*AIM OF THE TASK*: Go over the records and copy every line with the string "that".

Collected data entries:
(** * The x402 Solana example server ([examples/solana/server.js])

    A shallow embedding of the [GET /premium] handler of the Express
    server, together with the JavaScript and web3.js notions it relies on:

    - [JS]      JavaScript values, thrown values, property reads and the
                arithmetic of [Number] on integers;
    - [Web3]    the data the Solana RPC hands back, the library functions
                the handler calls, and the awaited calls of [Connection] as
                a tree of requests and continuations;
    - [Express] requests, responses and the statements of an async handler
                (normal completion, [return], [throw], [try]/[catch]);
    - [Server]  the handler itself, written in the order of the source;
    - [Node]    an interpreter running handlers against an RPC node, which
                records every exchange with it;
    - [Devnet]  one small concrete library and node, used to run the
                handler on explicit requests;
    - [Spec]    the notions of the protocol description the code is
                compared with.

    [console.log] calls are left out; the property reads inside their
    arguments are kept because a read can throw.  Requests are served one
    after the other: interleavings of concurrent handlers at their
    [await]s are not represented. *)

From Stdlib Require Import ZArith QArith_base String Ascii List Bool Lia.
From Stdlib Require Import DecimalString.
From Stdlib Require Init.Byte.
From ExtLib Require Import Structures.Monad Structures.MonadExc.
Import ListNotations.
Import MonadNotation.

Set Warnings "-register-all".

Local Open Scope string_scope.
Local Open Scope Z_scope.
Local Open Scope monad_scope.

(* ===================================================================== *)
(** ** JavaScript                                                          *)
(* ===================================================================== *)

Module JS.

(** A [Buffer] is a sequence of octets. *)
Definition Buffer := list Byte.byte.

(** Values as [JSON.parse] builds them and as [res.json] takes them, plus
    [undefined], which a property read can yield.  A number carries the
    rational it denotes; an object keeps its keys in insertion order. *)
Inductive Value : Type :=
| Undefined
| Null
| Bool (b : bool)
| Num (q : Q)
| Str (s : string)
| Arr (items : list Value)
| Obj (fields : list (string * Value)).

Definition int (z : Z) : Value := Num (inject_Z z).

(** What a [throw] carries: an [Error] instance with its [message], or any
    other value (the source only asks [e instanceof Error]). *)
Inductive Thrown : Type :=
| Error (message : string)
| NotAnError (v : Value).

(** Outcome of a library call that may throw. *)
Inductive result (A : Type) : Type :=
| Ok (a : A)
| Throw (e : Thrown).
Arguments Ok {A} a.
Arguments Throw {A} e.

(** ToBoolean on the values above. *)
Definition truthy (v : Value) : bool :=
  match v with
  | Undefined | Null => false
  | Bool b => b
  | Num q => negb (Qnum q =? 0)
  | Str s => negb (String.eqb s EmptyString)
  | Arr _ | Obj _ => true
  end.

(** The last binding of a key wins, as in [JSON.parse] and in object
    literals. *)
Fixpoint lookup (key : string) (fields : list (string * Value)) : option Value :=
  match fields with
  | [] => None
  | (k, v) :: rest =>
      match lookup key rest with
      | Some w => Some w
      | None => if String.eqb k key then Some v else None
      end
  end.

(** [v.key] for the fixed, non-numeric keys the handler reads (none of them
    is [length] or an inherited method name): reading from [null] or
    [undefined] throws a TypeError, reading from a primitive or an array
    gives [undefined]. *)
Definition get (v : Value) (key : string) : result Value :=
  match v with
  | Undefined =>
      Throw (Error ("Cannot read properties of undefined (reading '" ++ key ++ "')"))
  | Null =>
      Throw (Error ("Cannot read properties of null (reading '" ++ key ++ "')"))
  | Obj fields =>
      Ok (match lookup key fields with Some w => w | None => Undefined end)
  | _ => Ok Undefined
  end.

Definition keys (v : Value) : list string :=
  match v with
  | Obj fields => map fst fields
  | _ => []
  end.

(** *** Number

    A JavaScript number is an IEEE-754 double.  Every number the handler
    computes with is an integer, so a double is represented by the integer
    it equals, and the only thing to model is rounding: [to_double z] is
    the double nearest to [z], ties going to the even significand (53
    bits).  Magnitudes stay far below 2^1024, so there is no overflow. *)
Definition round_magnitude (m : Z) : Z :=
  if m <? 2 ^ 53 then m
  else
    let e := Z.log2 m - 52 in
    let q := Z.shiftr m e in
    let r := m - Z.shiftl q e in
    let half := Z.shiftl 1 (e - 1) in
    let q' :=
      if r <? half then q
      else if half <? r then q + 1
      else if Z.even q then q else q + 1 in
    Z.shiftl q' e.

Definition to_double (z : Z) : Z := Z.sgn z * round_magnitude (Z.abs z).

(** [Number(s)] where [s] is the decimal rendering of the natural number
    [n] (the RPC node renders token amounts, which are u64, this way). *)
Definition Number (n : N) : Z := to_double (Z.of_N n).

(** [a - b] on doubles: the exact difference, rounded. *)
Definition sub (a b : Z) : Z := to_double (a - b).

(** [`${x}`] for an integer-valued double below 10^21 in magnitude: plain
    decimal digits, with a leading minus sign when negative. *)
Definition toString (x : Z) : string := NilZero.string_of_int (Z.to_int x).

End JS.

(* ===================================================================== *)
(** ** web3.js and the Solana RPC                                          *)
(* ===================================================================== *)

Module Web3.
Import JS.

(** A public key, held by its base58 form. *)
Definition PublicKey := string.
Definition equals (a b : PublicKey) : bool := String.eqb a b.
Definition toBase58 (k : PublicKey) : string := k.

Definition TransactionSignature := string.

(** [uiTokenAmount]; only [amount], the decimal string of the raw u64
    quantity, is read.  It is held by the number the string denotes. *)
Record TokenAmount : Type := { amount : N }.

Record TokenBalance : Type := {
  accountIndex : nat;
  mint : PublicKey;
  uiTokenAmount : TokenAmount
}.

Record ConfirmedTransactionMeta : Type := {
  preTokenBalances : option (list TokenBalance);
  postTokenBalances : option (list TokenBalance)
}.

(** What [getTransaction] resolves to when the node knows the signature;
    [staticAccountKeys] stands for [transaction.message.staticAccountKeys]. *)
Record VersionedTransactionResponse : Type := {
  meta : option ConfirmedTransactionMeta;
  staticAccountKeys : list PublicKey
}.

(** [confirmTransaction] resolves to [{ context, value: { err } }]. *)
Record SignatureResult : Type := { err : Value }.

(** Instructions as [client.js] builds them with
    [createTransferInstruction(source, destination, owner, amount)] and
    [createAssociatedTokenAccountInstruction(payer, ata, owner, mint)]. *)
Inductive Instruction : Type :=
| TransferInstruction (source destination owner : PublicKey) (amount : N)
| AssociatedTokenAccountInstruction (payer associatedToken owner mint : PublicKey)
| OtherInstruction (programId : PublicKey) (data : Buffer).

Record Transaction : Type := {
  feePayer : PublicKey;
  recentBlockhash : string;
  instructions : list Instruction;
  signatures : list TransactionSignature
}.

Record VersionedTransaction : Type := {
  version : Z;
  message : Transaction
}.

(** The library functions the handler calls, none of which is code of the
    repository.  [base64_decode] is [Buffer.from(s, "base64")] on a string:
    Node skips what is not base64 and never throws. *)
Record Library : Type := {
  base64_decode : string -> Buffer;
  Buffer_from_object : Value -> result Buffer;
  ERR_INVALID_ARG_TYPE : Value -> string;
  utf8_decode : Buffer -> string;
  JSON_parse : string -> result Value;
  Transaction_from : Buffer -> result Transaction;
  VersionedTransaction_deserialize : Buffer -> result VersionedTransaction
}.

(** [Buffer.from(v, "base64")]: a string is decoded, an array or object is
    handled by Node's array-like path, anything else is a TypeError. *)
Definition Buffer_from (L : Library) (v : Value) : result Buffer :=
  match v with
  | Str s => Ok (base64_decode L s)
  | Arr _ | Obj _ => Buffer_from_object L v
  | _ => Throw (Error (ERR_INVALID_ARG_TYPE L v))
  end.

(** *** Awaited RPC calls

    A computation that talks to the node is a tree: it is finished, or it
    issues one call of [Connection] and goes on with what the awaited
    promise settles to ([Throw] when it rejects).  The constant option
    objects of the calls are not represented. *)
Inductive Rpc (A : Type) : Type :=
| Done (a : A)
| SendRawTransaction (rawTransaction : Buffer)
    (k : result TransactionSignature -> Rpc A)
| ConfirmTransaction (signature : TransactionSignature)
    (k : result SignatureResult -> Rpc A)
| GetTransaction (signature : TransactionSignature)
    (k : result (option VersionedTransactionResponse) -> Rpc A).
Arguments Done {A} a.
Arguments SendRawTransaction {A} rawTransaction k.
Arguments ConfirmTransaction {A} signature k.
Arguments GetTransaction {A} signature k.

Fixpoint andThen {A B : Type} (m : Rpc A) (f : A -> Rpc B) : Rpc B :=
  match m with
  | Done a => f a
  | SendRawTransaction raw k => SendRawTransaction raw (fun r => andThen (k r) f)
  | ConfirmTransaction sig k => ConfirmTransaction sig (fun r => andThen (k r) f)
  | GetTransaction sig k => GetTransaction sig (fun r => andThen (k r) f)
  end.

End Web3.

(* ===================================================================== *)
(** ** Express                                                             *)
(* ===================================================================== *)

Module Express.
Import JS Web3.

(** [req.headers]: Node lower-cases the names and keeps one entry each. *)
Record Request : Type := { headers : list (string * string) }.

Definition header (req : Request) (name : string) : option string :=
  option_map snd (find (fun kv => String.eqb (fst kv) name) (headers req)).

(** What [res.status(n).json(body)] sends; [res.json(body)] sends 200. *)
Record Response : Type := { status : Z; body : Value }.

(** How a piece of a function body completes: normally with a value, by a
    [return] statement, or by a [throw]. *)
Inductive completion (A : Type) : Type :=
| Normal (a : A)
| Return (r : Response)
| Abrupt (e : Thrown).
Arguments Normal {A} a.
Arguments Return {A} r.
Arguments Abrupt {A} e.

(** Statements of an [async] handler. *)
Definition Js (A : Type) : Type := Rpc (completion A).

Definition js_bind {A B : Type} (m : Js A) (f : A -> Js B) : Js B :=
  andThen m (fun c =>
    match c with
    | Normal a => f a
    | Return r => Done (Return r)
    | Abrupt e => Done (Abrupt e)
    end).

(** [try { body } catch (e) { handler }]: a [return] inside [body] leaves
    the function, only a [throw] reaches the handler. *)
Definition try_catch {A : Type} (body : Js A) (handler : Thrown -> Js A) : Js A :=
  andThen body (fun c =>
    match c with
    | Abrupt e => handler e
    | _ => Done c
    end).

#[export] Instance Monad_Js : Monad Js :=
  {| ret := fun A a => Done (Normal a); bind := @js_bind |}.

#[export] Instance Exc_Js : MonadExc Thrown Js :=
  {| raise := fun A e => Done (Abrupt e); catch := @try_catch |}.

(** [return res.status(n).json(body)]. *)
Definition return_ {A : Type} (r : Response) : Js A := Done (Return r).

*RESPONSE AREA*:
(** Outcome of a library call that may throw. *)
    A computation that talks to the node is a tree: it is finished, or it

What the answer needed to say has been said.